Facts About Marigolds

Updated February 21, 2017

Originating from South America and Mexico, marigold's scientific name is Tagetes. Marigolds are prized for their bold shades of yellow, orange and burgundy. These easy-to-grow flowers are so brilliant in colour that may be dried and used for food colouring and dyes. Depending on the cultivar, marigolds can grow from 6 inches to about 4 feet tall, and some species of these fast-growing, colourful plants are used in holistic medicine.

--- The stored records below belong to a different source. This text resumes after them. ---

Lemma kept_register_ownership v : kept (client_register_sandbox_ownership_verifier v).
Proof.
  apply (kept_register _ (RegisterOwnership v)); [done..|].
  unfold register_sandbox_ownership_verifier, require_state, require_session. keeps.
Qed.

(** ** Ending *)

Lemma kept_abandon (Hq : quiet_transport) : kept abandon_session.
Proof.
  intros c Hc. unfold abandon_session, owned_session. wp_step.
  apply wp_read; [|done|by intros p; destruct (dc_session c)]. intros s Hs.
  do 9 wp_step. unfold abort_transport. destruct Hc as [Hsh ? ? ? ? ? ? ?].
  destruct (dc_transport_shutdown c) eqn:Hd; split; cbn; unfold ended; cbn; rewrite ?Hd; try done;
    first [by split; [left|]|by apply Hq].
Qed.

Lemma kept_abandon_failed : kept abandon_failed_session.
Proof.
  intros c Hc. unfold abandon_failed_session, owned_session. wp_step.
  apply wp_check; [no_panic|intros Hst|done].
  assert (ended c) as He by (unfold ended; destruct (dc_connection_state c); auto; done).
  assert (abort_transport CSR.ExplicitAbandon c = c) as Habort.
  { unfold abort_transport. by rewrite (proj2 (co_shutdown _ Hc) He). }
  wp_step. wp_step. rewrite Habort. wp_step.
  apply wp_read; [|done|by intros p; destruct (dc_session c)]. intros s Hs.
  do 5 wp_step. destruct Hc as [Hsh ? ? ? ? ? ? ?].
  split; cbn; unfold ended in *; cbn; try done. destruct (dc_connection_state c); try done; by destruct He.
Qed.

Lemma kept_disconnect (Hq : quiet_transport) : kept disconnect.
Proof.
  intros c Hc. unfold disconnect. wp_step. wp_step. case_bool_decide as Hd; [by wp_step|].
  wp_step. apply wp_check; [no_panic|intros Hs|done]. wp_step. wp_step; [|done]. wp_step.
  apply wp_call_transport; [apply Hq|done|]. intros a t Ht. do 3 wp_step.
  destruct Hc as [Hsh ? ? ? ? ? ? ?].
  split; cbn; unfold ended; cbn; try done. - split; auto. - by destruct (dc_session c).
Qed.

Lemma kept_release (Hq : quiet_transport) : kept release_closed_session.
Proof.
  intros c Hc. unfold release_closed_session, owned_session. wp_step.
  apply require_open_spec; [done|]. intros Hst s Hs Hv. wp_step.
  apply wp_read; [|done|by intros p; destruct (dc_session c)]. intros s' _.
  wp_step. wp_step; [|done]. wp_step. wp_step; [|done]. wp_step.
  apply wp_call_transport; [apply Hq|done|]. intros a t Ht. do 5 wp_step.
  destruct Hc as [Hsh ? ? ? ? ? ? ?]. unfold ended in *. rewrite Hst in Hsh.
  split; cbn; unfold ended; cbn; try done. rewrite Hsh. split; by intros [|].
Qed.

(** ** The session taken out of the client *)

Definition put_back (x : Exchange) (c : DebugHostClient T) : DebugHostClient T :=
  dc_set_inbound (xc_inbound x)
    (dc_set_session (Some (xc_session x)) (dc_set_pending (xc_pending x) c)).

Lemma wp_with_session {A} (op : exchange_op A) Q QE s c :
  dc_session c = Some s →
  wp op (λ a x, Q a (put_back x c)) (λ e x, QE e (put_back x c))
    (mkExchange (dc_inbound c) s (dc_pending_unsolicited_events c)) →
  wp (with_session op) Q QE c.
Proof.
  intros Hs Hw. unfold wp, with_session in *. rewrite Hs. by destruct (op _) as [[] x].
Qed.

Lemma wp_on_taken {A} (op : exchange_op A) Q QE s c :
  dc_session c = Some s →
  wp (protocol_or_fail invalidate_live_target_binding (with_session op)) Q QE c →
  wp (on_taken_session op) Q QE c.
Proof.
  intros Hs Hw. unfold on_taken_session, owned_session, wp, sbind, sread. by rewrite Hs.
Qed.

Lemma put_back_ok x c :
  mid_call c → dc_connection_state c = CCS.SessionOpen → settled (xc_session x) →
  (∀ n, m_last_command_id (xc_reducer x) = Some n → n < dc_next_command_id c) →
  zlen (xc_pending x) ≤ MAX_PENDING_UNSOLICITED_EVENTS → client_ok (put_back x c).
Proof.
  intros [Hsh ? ? ? ? ?] Hst Hs Hf Hp.
  split; cbn; unfold ended; cbn; rewrite ?Hst, ?Hsh; try done; [by split; [|intros [|]]| |by intros [|]].
  intros _. by exists (xc_session x).
Qed.

Lemma put_back_mid x c :
  mid_call c → alive None (xc_reducer x) →
  zlen (xc_pending x) ≤ MAX_PENDING_UNSOLICITED_EVENTS → mid_call (put_back x c).
Proof. intros [] Ha Hp. split; cbn; try done. by intros s [= <-]. Qed.

Lemma kept_pump (Hq : quiet_transport) wait : kept (pump_inbound wait).
Proof.
  intros c Hc. unfold pump_inbound. wp_step. apply require_open_spec; [done|].
  intros Hst s Hs [Hv Hf]. wp_step. wp_step. assert (mid_call c) as Hm.
  { apply client_mid; [done|]. unfold ended. rewrite Hst. by intros [|]. }
  destruct (dc_pending_unsolicited_events c) as [|event events] eqn:Hp.
  - wp_step. apply (wp_transport_or_fail Hq); [apply Hq|done|by left|]. intros [responses|] t _ HI.
    2: { wp_step. by apply ok_transport. }
    apply (wp_on_taken _ _ _ s); [done|].
    apply (wp_protocol_or_fail Hq), (wp_with_session _ _ _ s); [done|].
    eapply wp_mono; [apply (unsolicited_spec None), Hv|..]; cbn.
    + intros evs x (m' & Ha & Hfr & Hob & Hx & Hpe & _). apply put_back_ok; [by apply mid_transport|done|..].
      * rewrite Hx. by apply settled_observed.
      * unfold xc_reducer. rewrite Hx, invalidate_reducer. cbn. unfold frame in Hfr.
        intros n Hn. apply Hf. unfold xc_reducer in Hfr. cbn in Hfr. congruence.
      * rewrite Hpe. cbn. by rewrite Hp.
    + intros e x ->. split; [|by left]. apply put_back_mid; [by apply mid_transport|apply Hv|].
      cbn. by rewrite Hp.
  - do 3 wp_step. destruct Hc as [? ? Ho ? ? ? ? ?]. split; cbn; try done.
Qed.

(** ** Requests *)

Lemma encode_request_pure e (c : DebugHostClient T) :
  maintains (λ c', c' = c) (λ c', c' = c) (encode_request e).
Proof.
  pose proof no_panic_encode_command.
  unfold encode_request, FrameSequence_new, require_negotiated_frame_version. maintains.
Qed.

Lemma encode_request_spec e (c : DebugHostClient T) :
  wp (encode_request e)
    (λ request c', c' = c ∧ encode_command_frame (dc_next_outbound_frame_sequence c) e = Ok request)
    (λ _ c', c' = c) c.
Proof.
  eapply wp_mono; [by apply wp_eq, encode_request_pure|..|done]. intros request c' [-> Hr].
  split; [done|]. unfold encode_request in Hr. unrun Hr u0 s0 K0. unrun Hr sequence s1 K1.
  unrun Hr req s2 K2. unrun Hr u3 s3 K3. unfold sret in Hr. injection Hr as <- _.
  unfold slift, sread in K0, K1, K2. injection K0 as _ <-. injection K1 as K1 <-. injection K2 as K2 <-.
  apply map_err_ok in K2. rewrite map_err_ok in K1. unfold FrameSequence_new in K1.
  case_match; by simplify_eq.
Qed.

Lemma wp_next_outbound Q QE (c : DebugHostClient T) :
  (∀ n, n = dc_next_outbound_frame_sequence c + 1 → Q n c) → (∀ e, QE e c) → wp next_outbound Q QE c.
Proof.
  intros HQ He. unfold next_outbound. apply wp_read; [|done|by intros p; destruct (checked_add _ _ _)].
  intros n [-> _]%ok_or_ok%checked_add_some. by apply HQ.
Qed.

Lemma wp_next_command Q QE (c : DebugHostClient T) :
  (∀ n, n = dc_next_command_id c + 1 → Q n c) → (∀ e, QE e c) → wp next_command Q QE c.
Proof.
  intros HQ He. unfold next_command. apply wp_read; [|done|by intros p; destruct (checked_add _ _ _)].
  intros n [-> _]%ok_or_ok%checked_add_some. by apply HQ.
Qed.

Lemma capability_total id responses : maintains (λ _, True) (λ _, True) (accept_capability_batch id responses).
Proof.
  pose proof no_panic_batch_validate. pose proof receive_frame_total. pose proof observe_event_total.
  assert (∀ frames seen, maintains (λ _, True) (λ _, True) (read_capability_frames id frames seen)) as Hr.
  { induction frames; intros seen; cbn [read_capability_frames]; unfold read_capability_frame; maintains. }
  unfold accept_capability_batch. maintains.
Qed.

Lemma mid_numbers c outbound command :
  mid_call c → 1 ≤ outbound → 1 ≤ command →
  mid_call (dc_set_next_command command (dc_set_next_outbound outbound c)).
Proof. by intros []. Qed.

(** A client without a session. *)
Lemma connected_ok c :
  mid_call c → dc_connection_state c = CCS.Connected → dc_session c = None → client_ok c.
Proof.
  intros [Hsh ? ? ? ? ?] Hst Hs. split; try done; unfold ended; rewrite Hst; try done; [|by intros [|]].
  rewrite Hsh. by split; [|intros [|]].
Qed.

Lemma kept_probe (Hq : quiet_transport) : kept probe_capabilities.
Proof.
  intros c Hc. unfold probe_capabilities, require_connected. wp_step.
  apply wp_check; [no_panic|intros Hst|done]. wp_step. apply wp_check; [no_panic|intros Hns|done].
  assert (dc_session c = None) as Hs by by destruct (dc_session c).
  assert (dc_connection_state c = CCS.Connected) as Hco.
  { destruct (dc_connection_state c) eqn:Hk; try done. by destruct (co_open _ Hc Hk) as (? & ? & _); simplify_eq. }
  assert (mid_call c) as Hm.
  { apply client_mid; [done|]. unfold ended. rewrite Hco. by intros [|]. }
  pose proof (mc_numbers _ Hm) as [Hn1 Hn2].
  wp_step. apply wp_read; [intros id _|done|unfold CommandId_new, nonzero_id_new; no_panic].
  do 2 wp_step. wp_step.
  eapply wp_mono; [by apply encode_request_pure|..]; [|by intros e c' ->]. intros request c' ->.
  wp_step. apply wp_next_outbound; [|done]. intros outbound ->. do 2 wp_step. wp_step.
  apply wp_next_command; [|intros e]; cbn.
  2: { apply (connected_ok (dc_set_next_outbound _ c)); [|done..]. destruct Hm; split; cbn; try done. lia. }
  intros command ->. do 2 wp_step. wp_step.
  assert (mid_call (dc_set_next_command (dc_next_command_id c + 1)
            (dc_set_next_outbound (dc_next_outbound_frame_sequence c + 1) c))) as Hm'.
  { apply mid_numbers; [done|lia..]. }
  apply (wp_transport_or_fail Hq); [apply Hq|done|by right|]. intros responses t _ HI.
  apply (wp_protocol_or_fail Hq), wp_zoom.
  eapply wp_mono; [by apply capability_total|..]; intros a ib _.
  - apply connected_ok; [|done..]. by destruct Hm'; split.
  - split; [|by right]. by destruct Hm'; split.
Qed.

(** ** Submitting *)

(** The reducer records the identifier, or has not seen it. *)
Definition seen_by (e : CommandEnvelope) (last : option Z) (m : SessionMachine) : Prop :=
  m_last_command_id m = last ∨ m_last_command_id m = Some (ce_command_id e).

There are four basic species of marigolds: African-Aztec, French, single and triploids. African or Aztec varieties can range from about 1 foot to over 3 feet tall with flowers that span 3 to 4 inches across. They are generally yellow or pumpkin orange in colour. French marigolds produce large blooms in striking shades of yellow, gold, orange or a mixture of colours. Triploids are a hybrid of French and African marigolds, and single marigolds resemble daisies.


Marigolds grow well in containers both indoors and outdoors and with the proper care, they will bloom annually. Many growers prefer to plant them in yards rather than indoors because of their strong fragrance. For best results, plant marigold seeds indoors in the early spring as they generally require five to six weeks to flower. Move them outdoors in late May to avoid damage by frost.


Marigolds are not difficult to grow and maintain. They enjoy moist soil and full sun and occasional light pruning of dead flowers. Unless conditions are very dry, marigolds generally require watering about once a week or when the soil appears dry. Be sure to give them enough room to flower when planting outdoors and feed monthly with a general-purpose fertiliser.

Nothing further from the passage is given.